Cytochemical demonstration of increased phospholipid content in cell membranes in chlorphentermine-induced phospholipidosis

We recently introduced a novel cytochemical approach to high-resolution cytochemistry of phospholipids in biological tissues. The technique consists of adsorption of bee venom phospholipase A₂ to colloidal gold particles (PLA₂-gold complex) and subsequent application of this complex for localization of the enzyme substrate, i.e., glycerophospholipids. In the present study, this technique was applied at the post-embedding level, in both light (LM) and transmission electron microscopy (TEM), to investigate drug-induced phospholipids, an experimental disorder in which the lysosomal catabolism of phospholipids is inhibited. Rats received one week of daily treatment (40 mg IP/kg) with chlorphentermine (CP), a cationic amphiphilic drug known to induce phospholipidosis in several tissues. Glutaraldehyde- and osmium-fixed lung and kidney tissues from both treated and control animals, were embedded in Epon and sections processed for labeling by PLA₂-gold. In CP-treated specimens the presence of large osmiophilic inclusions in several cell types of lung parenchyma and kidney cortex confirmed the onset of phospholipidosis. These inclusions were densely labeled by PLA₂-gold at both LM and TEM levels.

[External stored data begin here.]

Lemma s_drop_suffix s t n : String.length t = n → s_drop (String.length (s +:+ t) - n) (s +:+ t) = t.
Proof.
  intros Hn. replace (String.length (s +:+ t) - n)%nat with (String.length s); [apply s_drop_app|].
  pose proof (slen_app s t) as Hl. unfold slen in Hl. lia.
Qed.

Lemma message_from_parts i c p tag sig :
  0 ≤ i < u32_mod → slen c < u64_mod → payload i c = Some p → 2 ≤ slen p → slen tag = 8 →
  message_from_bytes (String (byte MAC_TRUNCATED_VERSION) (p +:+ tag +:+ signature_to_bytes sig)) =
  Ok (mkMegolmMessage MAC_TRUNCATED_VERSION c i (Truncated tag) sig).
Proof.
  intros Hi Hc Hp Hpl Htag. set (sb := signature_to_bytes sig). pose proof (signature_len sig) as Hsig. fold sb in Hsig.
  set (b := String _ _).
  assert (Hb : b = byte_str MAC_TRUNCATED_VERSION +:+ p +:+ (tag +:+ sb)) by done.
  assert (Hb1 : b = (byte_str MAC_TRUNCATED_VERSION +:+ p +:+ tag) +:+ sb) by (rewrite Hb; by rewrite !s_app_assoc).
  assert (Hb2 : b = (byte_str MAC_TRUNCATED_VERSION +:+ p) +:+ (tag +:+ sb)) by (rewrite Hb; by rewrite !s_app_assoc).
  assert (Hlen : slen b = 73 + slen p).
  { rewrite Hb, !slen_app, Htag, Hsig. change (slen (byte_str MAC_TRUNCATED_VERSION)) with 1. lia. }
  unfold message_from_bytes. unfold b at 1. change (bval (byte MAC_TRUNCATED_VERSION)) with 3.
  change (3 =? VERSION) with false. change (3 =? MAC_TRUNCATED_VERSION) with true. cbv iota. clearbody b.
  change (Z.of_nat MESSAGE_TRUNCATED_SUFFIX_LENGTH) with 72. destruct (Z.ltb_spec (slen b) (72 + 2)); [lia|].
  rewrite Hb at 1. rewrite s_get_mid by (change (slen (byte_str MAC_TRUNCATED_VERSION)) with 1; lia). cbn [ok_or].
  rewrite (prost_reads_payload i c p) by done. cbn [map_err].
  rewrite Hb1 at 1 2. rewrite s_drop_suffix by (unfold slen, SIGNATURE_LENGTH in *; lia).
  unfold sb at 1. rewrite signature_roundtrip. cbn [map_err].
  rewrite Hb2. rewrite s_drop_suffix.
  - unfold extract_mac. replace Mac_TRUNCATED_LEN with (String.length tag) by (unfold slen in Htag; unfold Mac_TRUNCATED_LEN; lia).
    by rewrite s_take_app.
  - pose proof (slen_app tag sb) as Hts. unfold slen, MESSAGE_TRUNCATED_SUFFIX_LENGTH in *. lia.
Qed.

Two general types of abnormal inclusions were distinguished on the basis of their ultrastructure and labeling pattern by PLA₂-gold, suggesting different content or configuration of phospholipids. Moreover, quantitative evaluation of labeling density over various membrane compartments in lung alveolar cells evidenced significantly increased phospholipid content after CP treatment. In type II pneumocytes, such increases were measured in membranes of the RER, Golgi complex, outer and inner nuclear envelope, and the basolateral and apical domains of the plasma membrane. In capillary endothelial cells, the basal and luminal domains of the plasma membrane also showed an increase in labeling density. These results further demonstrate the potential usefulness of the PLA₂-gold technique for in situ ultrastructural localization of phospholipids in normal and pathological tissues.